[Records from a collection]
#####

(** * svelte-forms: a shallow embedding of [src/utils.ts] and [src/index.ts]

    The form container of [newForm] is modelled over an explicit JavaScript
    heap, because several properties of the container are about which
    objects are shared and which are copied.

    - A JavaScript value is a primitive or a reference to a heap object.
    - A heap object is an array, a plain object, or any other object (a
      Date, a File, a Map, an instance of a class). A plain object is given
      by its own enumerable properties in [Object.keys] order (a key occurs
      once); another object also has a class and an internal state that no
      spread copies.
      Every object literal, spread and [Object.fromEntries] that the
      container keeps allocates a new object; temporaries that nothing
      refers to afterwards are not allocated.
    - The Svelte stores of the container hold references (or booleans);
      [store.set] and [store.update] replace what the store holds.
    - The collaborators of the container (the Yup schema, the [onSubmit]
      callback, the DOM event) are inputs of the model: a schema is three
      functions of the heap and of the validated object, a callback is a
      function that yields the helper calls and in-place assignments it
      performs and how it completes.
    - An [async] function is run to completion: what it does after an
      [await] is part of the same step. *)

From Stdlib Require Import ZArith String Ascii List Lia DecimalString.
From stdpp Require Import base list strings.

Local Open Scope string_scope.
Local Open Scope list_scope.

(** ** JavaScript values and the heap *)

Abbreviation loc := nat.

Inductive jsvalue :=
| VUndefined
| VNull
| VBool (b : bool)
| VNum (n : Z)
| VStr (s : string)
| VRef (l : loc).

Abbreviation props := (list (string * jsvalue)).

(** [OExotic] is an object that is neither an array nor a plain object: its
    class (prototype), its internal state (the time value of a Date, the
    entries of a Map, the bytes of a File; it may refer to other objects)
    and its own enumerable properties (none for a Date, a File or a Map,
    the instance fields for a class instance). *)
Inductive object :=
| OArray (items : list jsvalue)
| OPlain (fields : props)
| OExotic (class : string) (slots : list jsvalue) (fields : props).

Abbreviation heap := (list object).
(** * angular-bundler: the module graph builder and dependency resolver

    A shallow embedding of [src/modulesBuilder.js]: the module graph
    ([ModulesStructure]), the sandbox that records [angular.module] calls,
    the cycle detector [findCircularReference], the resolver
    [resolveDependencies], the DOT export and the inject validator
    [validateInjects]; and of [insertBetweenLabels] of the imports writer.

    Modelling conventions.
    - A [ModulesStructure] is a plain JavaScript object ([{}]) used as a map
      from module names to [ModuleConfig] objects.  Its own properties are an
      association list in [Object.keys] order: names that are array indices
      first, in ascending numeric order, then the other names in the order
      in which they were created ([set]).  [get] reads an own property;
      [lookup] is the property read [modules[name]], which also finds the
      members every plain object inherits from [Object.prototype].
    - [Object.prototype] is as the engine provides it when a scan starts.
      The code can change it in one way: [angular.module] called with the
      name of an inherited member and a dependency list writes a
      [dependencies] property onto that member.  The sandbox records
      whether [Object.prototype] itself was given that property, since the
      name [dependencies] is inherited from then on.  The cycle detector,
      the resolver and the validator are modelled where no inherited member
      has a [dependencies] property.
    - JavaScript exceptions are the [Throw] outcome of a [result]; a
      recursion that would exhaust the call stack is the [Exhausted] outcome
      of a fuel-indexed function.
    - File sizes are the non-negative whole numbers produced by
      [Math.ceil(bytes / 1024.0)]. *)

From Stdlib Require Import ZArith NArith.
From stdpp Require Import gmap strings list.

#####

* **TASK TO CARRY OUT**:
In full and word for word, output the entries.

* **ANSWER SECTION**:
(** * svelte-forms: a shallow embedding of [src/utils.ts] and [src/index.ts]

    The form container of [newForm] is modelled over an explicit JavaScript
    heap, because several properties of the container are about which
    objects are shared and which are copied.

    - A JavaScript value is a primitive or a reference to a heap object.
    - A heap object is an array, a plain object, or any other object (a
      Date, a File, a Map, an instance of a class). A plain object is given
      by its own enumerable properties in [Object.keys] order (a key occurs
      once); another object also has a class and an internal state that no
      spread copies.
      Every object literal, spread and [Object.fromEntries] that the
      container keeps allocates a new object; temporaries that nothing
      refers to afterwards are not allocated.
    - The Svelte stores of the container hold references (or booleans);
      [store.set] and [store.update] replace what the store holds.
    - The collaborators of the container (the Yup schema, the [onSubmit]
      callback, the DOM event) are inputs of the model: a schema is three
      functions of the heap and of the validated object, a callback is a
      function that yields the helper calls and in-place assignments it
      performs and how it completes.
    - An [async] function is run to completion: what it does after an
      [await] is part of the same step. *)

From Stdlib Require Import ZArith String Ascii List Lia DecimalString.
From stdpp Require Import base list strings.

Local Open Scope string_scope.
Local Open Scope list_scope.

(** ** JavaScript values and the heap *)

Abbreviation loc := nat.

Inductive jsvalue :=
| VUndefined
| VNull
| VBool (b : bool)
| VNum (n : Z)
| VStr (s : string)
| VRef (l : loc).

Abbreviation props := (list (string * jsvalue)).

(** [OExotic] is an object that is neither an array nor a plain object: its
    class (prototype), its internal state (the time value of a Date, the
    entries of a Map, the bytes of a File; it may refer to other objects)
    and its own enumerable properties (none for a Date, a File or a Map,
    the instance fields for a class instance). *)
Inductive object :=
| OArray (items : list jsvalue)
| OPlain (fields : props)
| OExotic (class : string) (slots : list jsvalue) (fields : props).

Abbreviation heap := (list object).
(** * angular-bundler: the module graph builder and dependency resolver

    A shallow embedding of [src/modulesBuilder.js]: the module graph
    ([ModulesStructure]), the sandbox that records [angular.module] calls,
    the cycle detector [findCircularReference], the resolver
    [resolveDependencies], the DOT export and the inject validator
    [validateInjects]; and of [insertBetweenLabels] of the imports writer.

    Modelling conventions.
    - A [ModulesStructure] is a plain JavaScript object ([{}]) used as a map
      from module names to [ModuleConfig] objects.  Its own properties are an
      association list in [Object.keys] order: names that are array indices
      first, in ascending numeric order, then the other names in the order
      in which they were created ([set]).  [get] reads an own property;
      [lookup] is the property read [modules[name]], which also finds the
      members every plain object inherits from [Object.prototype].
    - [Object.prototype] is as the engine provides it when a scan starts.
      The code can change it in one way: [angular.module] called with the
      name of an inherited member and a dependency list writes a
      [dependencies] property onto that member.  The sandbox records
      whether [Object.prototype] itself was given that property, since the
      name [dependencies] is inherited from then on.  The cycle detector,
      the resolver and the validator are modelled where no inherited member
      has a [dependencies] property.
    - JavaScript exceptions are the [Throw] outcome of a [result]; a
      recursion that would exhaust the call stack is the [Exhausted] outcome
      of a fuel-indexed function.
    - File sizes are the non-negative whole numbers produced by
      [Math.ceil(bytes / 1024.0)]. *)

From Stdlib Require Import ZArith NArith.
From stdpp Require Import gmap strings list.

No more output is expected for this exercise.